The building was evacuated quickly, and no injuries have been reported. The blaze is thought to have been caused by renovation work on the roof that sparked insulation underneath the structure's metal hull.
The city's fire department rushed to the scene with more than 20 trucks and some 170 firefighters. They also had to remove some of the metal sheeting with blowtorches so water did not simply run down the sides of the structure.
"We can rule out a total loss of the Philharmonic," a spokesman for the fire brigade told news channel N-TV. "It's a steel and concrete structure that can withstand even larger fires."

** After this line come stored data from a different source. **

(** * danger-js: the GitHub issue template

    A shallow embedding of [source/runner/templates/githubIssueTemplate.ts]
    and the properties of the report text it produces.

    Conventions of the embedding.
    - A JavaScript string is a [string]; one [ascii] stands for one code
      unit.  Every function below treats code units uniformly, except the
      markdown test, whose character class is made of ASCII characters.
    - A JavaScript [number] that holds an integer (a list length, an index,
      a line number) is a [Z]; it is printed in decimal, as the template
      literal does for integers.
    - An optional field ([file?], [line?], [icon?], [meta?]) and an optional
      argument ([commitID?]) is an [option]; [None] is [undefined]. *)

From Stdlib Require Import String Ascii List ZArith Lia Bool DecimalString.
Import ListNotations.
Open Scope string_scope.

(** ** JavaScript primitives used by the template *)

Module JS.

(** The line feed of a template literal that spans several lines. *)
Definition LF : string := String (ascii_of_nat 10) EmptyString.

(** The double quote character. *)
Definition DQ : string := String (ascii_of_nat 34) EmptyString.

(** [quoted s] is [s] between double quotes. *)
Definition quoted (s : string) : string := DQ ++ s ++ DQ.

(** [`${n}`] for an integer [n]: its decimal digits, after a minus sign when
    it is negative (what JavaScript prints for an integer below 10^21 in
    absolute value). *)
Definition numberToString (n : Z) : string :=
  NilEmpty.string_of_int (Z.to_int n).

(** [arr.length] *)
Definition len {A : Type} (arr : list A) : Z := Z.of_nat (List.length arr).

(** [s.length] *)
Definition size (s : string) : Z := Z.of_nat (String.length s).

(** [!s] for a string: only the empty string is falsy. *)
Definition isFalsy (s : string) : bool :=
  match s with
  | EmptyString => true
  | String _ _ => false
  end.

(** [o || d] for an optional string [o]: [undefined] and the empty string
    are falsy. *)
Definition orElse (o : option string) (d : string) : string :=
  match o with
  | Some s => if isFalsy s then d else s
  | None => d
  end.

(** [`${o}`] for an optional string. *)
Definition show (o : option string) : string :=
  match o with
  | Some s => s
  | None => "undefined"
  end.

(** [`${o}`] for an optional number. *)
Definition showNumber (o : option Z) : string :=
  match o with
  | Some n => numberToString n
  | None => "undefined"
  end.

(** [arr.join(sep)] *)
Definition join (sep : string) (arr : list string) : string :=
  String.concat sep arr.

(** A template literal written line by line. *)
Definition lines (ls : list string) : string := join LF ls.

(** [arr.every(p)] *)
Definition every {A : Type} (p : A -> bool) (arr : list A) : bool :=
  forallb p arr.

(** [arr.reduce((acc, value, idx) => f acc value idx, init)]; [idx] is the
    position of [value] in [arr]. *)
Fixpoint reduceFrom {A B : Type} (f : B -> A -> Z -> B) (idx : Z)
         (acc : B) (arr : list A) : B :=
  match arr with
  | [] => acc
  | value :: rest => reduceFrom f (idx + 1) (f acc value idx) rest
  end.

A small concert had taken place in the building's foyer shortly before the fire. The visitors were able to leave without incident, and the musicians carried their priceless instruments to safety with the help of firemen. Although there was little danger immediately posed by flames, there were concerns the instruments could be damaged by water used to extinguish the blaze.
"We are doing all we can to save this Berlin cultural treasure," the spokesman said.
The iconic concert hall shaped like a giant bronze tent was build by architect Hans Scharoun in the 1960s. It is home to the city's world-renowned orchestra led by Sir Simon Rattle and is considered to have some of the best acoustics anywhere.
The orchestra had been due to hold a major rehearsal an hour after the fire started for two Beethoven and Berlioz concerts with renowned Italian conductor Claudio Abbado at the weekend, in what was intended as a highlight of the season.
"Thank God the fire broke out before," said Pamela Rosenberg, general manager of the orchestra.
Ralf Bauer Diefenbach, in charge of video transmission of the Abbado concert, called the fire "a catastrophe."
Solene Kermarret, a French violinist, said she was in another rehearsal when the smoke alarm sounded: "We all rushed out. This is strange, it is almost as though my house were on fire. It is awful to see it covered in smoke."